So in my years of gaming, I've collected more than my share of RPG core rules books and sourcebooks. If I had to put a number on it, I'd say that of the gaming books that I own, I've played/employed 30, maybe 40, percent of them. And when I bought them I intended to try to play perhaps 70 percent with that last 30 purchased just for their settings.
We're doing some basement remodeling here at home, which has necessitated moving my RPG books out of their bookcases and onto the floor temporarily, so I took a few pictures that I'm putting in this post. Over the years, I've lost more than a few games to damage, a loan that never returned, or that simply got lost in the shuffle, but I've done my very best to keep what I've bought.
(Please forgive the one odd anthropology textbook in there)
You're going to notice a LOT of White Wolf's World of Darkness in there. How could I not when they feed my weakness of giving me source material by the pound that I keep wanting to find out about? Who could blame me on that one? The system, setting, and point of view were revolutionary for their time - RPGers everywhere have a lot to thank White Wolf for.
A good portion of the games in my collection are so long out of print that it's not funny. Some of those were made by game companies that turned out to be unsuccessful and folded after a few books or so. Games like Reich Star (please excuse the swastika) was a game that played with the question, "What if the Axis had won World War II?" What would the world be like and how would the players act in it and I found that fascinating. Never played it, never intended to play it, but the setting that it presented was intriguing. For the record, and to belay any negative comments here, it was not a game that portrayed the Axis as the good guys - the world was a darker, more hateful place in this setting because of their victory. In my reading of it, the question that it presented to players was, "How do you fight against such a system when it is in power?" or at least that's how I took it.
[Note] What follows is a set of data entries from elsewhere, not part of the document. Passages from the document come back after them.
(* ===== verification/Placement.v ===== *)
(** * Placement: where the hand ends up, layouter by layouter

    [assign_card] is generic in the layouter.  The first theorem is
    proved against the promises of the region handle
    ([RegionLayouterLaws]) and holds for every implementation: after a
    successful [assign_card] the hand is on the row that was the origin of
    the next region.  The other theorems are about the floor planner
    [V1], which places every region on fresh rows: there [assign_card]
    cannot be rejected for a taken cell, a second assignment succeeds and
    puts its hand one row below the first, any number of hands land on
    consecutive rows in the order of the calls ([assign_hands]), and on
    an empty table the planner and the layouter with absolute rows build
    the same table. *)

From Stdlib Require Import ZArith String.
From stdpp Require Import base decidable list vector gmap sets.
From S2P Require Import Prelude Field Plonk Layout FloorPlanner Chip HandCheck Assigner.

Section generic.
Context {F : Type} `{FieldExt F}.
Context {L : Type} `{!RegionLayouter F L} `{!RegionLayouterLaws F L}.
Implicit Types (l : L) (config : VanillaHoldemConfig).

(** Row [row] of the layouter holds the hand in the card columns. *)
Definition holds_hand l (row : nat) config
    (cards : vec (Value (Assigned F)) 2)
    (table_cards : vec (Value (Assigned F)) 3) : Prop :=
  forall c v, (c, v) ∈ hand_writes config cards table_cards ->
    lookup_cell l (column_index c) row = Some v.

(** What finalizing the region of a run of [write_all] stores. *)
Lemma finalize_written l (r : Region F) cols m m' row config cards
    table_cards :
  write_all (hand_writes config cards table_cards) cols m = inr m' ->
  row = origin l ->
  holds_hand (finalize l (written r m')) row config cards table_cards.
Proof.
  intros Hw -> c v Hin. rewrite <- (Nat.add_0_r (origin l)), finalize_cells.
  by apply (write_all_lookup _ _ _ _ _ _ Hw).
Qed.

(** C22. With every layouter that keeps the promises of the region
    handle, a successful [assign_card] puts the hand, private cards
    first, on the row that was the origin of the next region, leaves the
    rows above it as they were and declares no column. *)
Theorem assign_card_places_hand chip cards table_cards l l' :
  VanillaHoldemChip.assign_card chip cards table_cards l = (Ok tt, l') ->
  holds_hand l' (origin l) (config chip) cards table_cards /\
  (forall column row, row < origin l ->
     lookup_cell l' column row = lookup_cell l column row) /\
  declared l' = declared l.
Proof.
  rewrite assign_card_region. cbv zeta.
  destruct (write_all _ _ _) as [e|m'] eqn:Hw; [done|]. intros [= <-].
  split_and!.
  - by eapply finalize_written.
  - intros column row. apply finalize_above.
  - apply finalize_declared.
Qed.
The game itself was a wholly unfinished game that was obviously rushed out the door and would have relied on follow-up sourcebooks and rules companions just to make it playable. In my opinion, it also did nothing to add to the setting of the Dune universe. And it just so happens that Dune is my most favorite novel of all time. Here is a situation where I thought that I was finally going to get a system dedicated to a fiction that I loved and it failed on both fronts. Outside its collectibleness, it is worthless to me. An example of disliking both system and setting - a singular anomaly in my collection.
At this point, it's just sitting around waiting for me to find the right charity auction to donate to. I will never play it or open it again. But, unlike a hoarder, when a thing gets to that degree of uselessness to me, I do get rid of it. No use in keeping around garbage that will only ever just fill up my shelves in lieu of better gaming materials.
So my questions to any readers are: what does your collection look like, what do you get out of them (mechanics, setting, both), and do you play them? I'm very curious to hear.